[Record set — start]

(** * Nestify: the swipe preference engine of [frontend_stuff/swipe.js]

    A shallow embedding of the preference-inference and scoring code
    (profile builder, dynamic weights, confidence, match scorer, ranking
    pass, load-more transition) and the properties checked against it.

    Modelling conventions.
    - A JavaScript number is a value of [JS.num]: a rational (finite
      numbers, with exact arithmetic), the two infinities, or NaN.  The
      special values follow IEEE-754 as JavaScript has them (0/0 is NaN,
      a comparison with NaN is false, NaN is falsy).  Binary rounding of
      finite results and the sign of zero are not modelled.
    - A field of a listing, as parsed from the backend's JSON, is a
      [JS.json] value: absent, null, a boolean, a finite number or a
      string.  The location fields of an address are strings when present.
    - [Array.prototype.sort] is stable; it is realised by a stable
      insertion sort driven by the source's comparator.
    - [Math.random] is an oracle: a stream of naturals, one per call.
    - Since finite arithmetic is exact, a sum or a square never overflows
      to Infinity and a mean is never rounded: a statement that is meant
      of the source too either holds whatever the rounding or names the
      bound on its inputs.
    - The counting object [counts = {}] is a list of own keys.  A
      category that names a property of [Object.prototype] (see
      [object_prototype_keys]) reads an inherited value in the source;
      the statements about the counting exclude such categories. *)

From Stdlib Require Import QArith Qround Qabs ZArith List String Ascii Bool Arith Lia Lqa Permutation Sorted.
Import ListNotations.

Open Scope Q_scope.

(** ** JavaScript numbers and JSON values *)

Module JS.

Inductive num : Type :=
| Fin (q : Q)
| PInf
| NInf
| NaN.

Definition of_nat (n : nat) : num := Fin (inject_Z (Z.of_nat n)).

Definition neg (x : num) : num :=
  match x with
  | Fin q => Fin (- q)
  | PInf => NInf
  | NInf => PInf
  | NaN => NaN
  end.

Definition add (x y : num) : num :=
  match x, y with
  | NaN, _ | _, NaN => NaN
  | Fin a, Fin b => Fin (a + b)
  | PInf, NInf | NInf, PInf => NaN
  | PInf, _ | _, PInf => PInf
  | NInf, _ | _, NInf => NInf
  end.

Definition sub (x y : num) : num := add x (neg y).

Definition sign (x : num) : comparison :=
  match x with
  | Fin q => q ?= 0
  | PInf => Gt
  | NInf => Lt
  | NaN => Eq
  end.

Definition mul_sign (a b : comparison) : comparison :=
  match a, b with
  | Eq, _ | _, Eq => Eq
  | Gt, Gt | Lt, Lt => Gt
  | _, _ => Lt
  end.

(** The infinity of a given sign; a zero sign stands for the invalid
    operations (0/0, Infinity * 0), which give NaN. *)
Definition inf_of_sign (c : comparison) : num :=
  match c with
  | Gt => PInf
  | Lt => NInf
  | Eq => NaN
  end.

Definition mul (x y : num) : num :=
  match x, y with
  | NaN, _ | _, NaN => NaN
  | Fin a, Fin b => Fin (a * b)
  | _, _ => inf_of_sign (mul_sign (sign x) (sign y))
  end.

Definition div (x y : num) : num :=
  match x, y with
  | NaN, _ | _, NaN => NaN
  | Fin a, Fin b =>
      if Qeq_bool b 0 then inf_of_sign (a ?= 0) else Fin (a / b)
  | Fin _, _ => Fin 0
  | _, Fin b =>
      inf_of_sign (mul_sign (sign x) (if Qeq_bool b 0 then Gt else b ?= 0))
  | _, _ => NaN
  end.

(** Relational comparison; [None] when an operand is NaN. *)
Definition compare (x y : num) : option comparison :=
  match x, y with
  | NaN, _ | _, NaN => None
  | Fin a, Fin b => Some (a ?= b)
  | PInf, PInf | NInf, NInf => Some Eq
  | PInf, _ | _, NInf => Some Gt
  | NInf, _ | _, PInf => Some Lt
  end.

Definition lt (x y : num) : bool :=
  match compare x y with Some Lt => true | _ => false end.

Definition le (x y : num) : bool :=
  match compare x y with Some Lt | Some Eq => true | _ => false end.

Definition gt (x y : num) : bool := lt y x.
Definition ge (x y : num) : bool := le y x.

(** [x === y] on numbers. *)
Definition eq (x y : num) : bool :=
  match compare x y with Some Eq => true | _ => false end.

[Record set — finish]

▶ _Task requirements_
Find the lines above with the word "NInf". Copy them out.

▶ _Exercise result_
| NInf
  | PInf => NInf
  | NInf => PInf
  | PInf, NInf | NInf, PInf => NaN
  | NInf, _ | _, NInf => NInf
  | NInf => Lt
  | Lt => NInf
  | PInf, PInf | NInf, NInf => Some Eq
  | PInf, _ | _, NInf => Some Gt
  | NInf, _ | _, PInf => Some Lt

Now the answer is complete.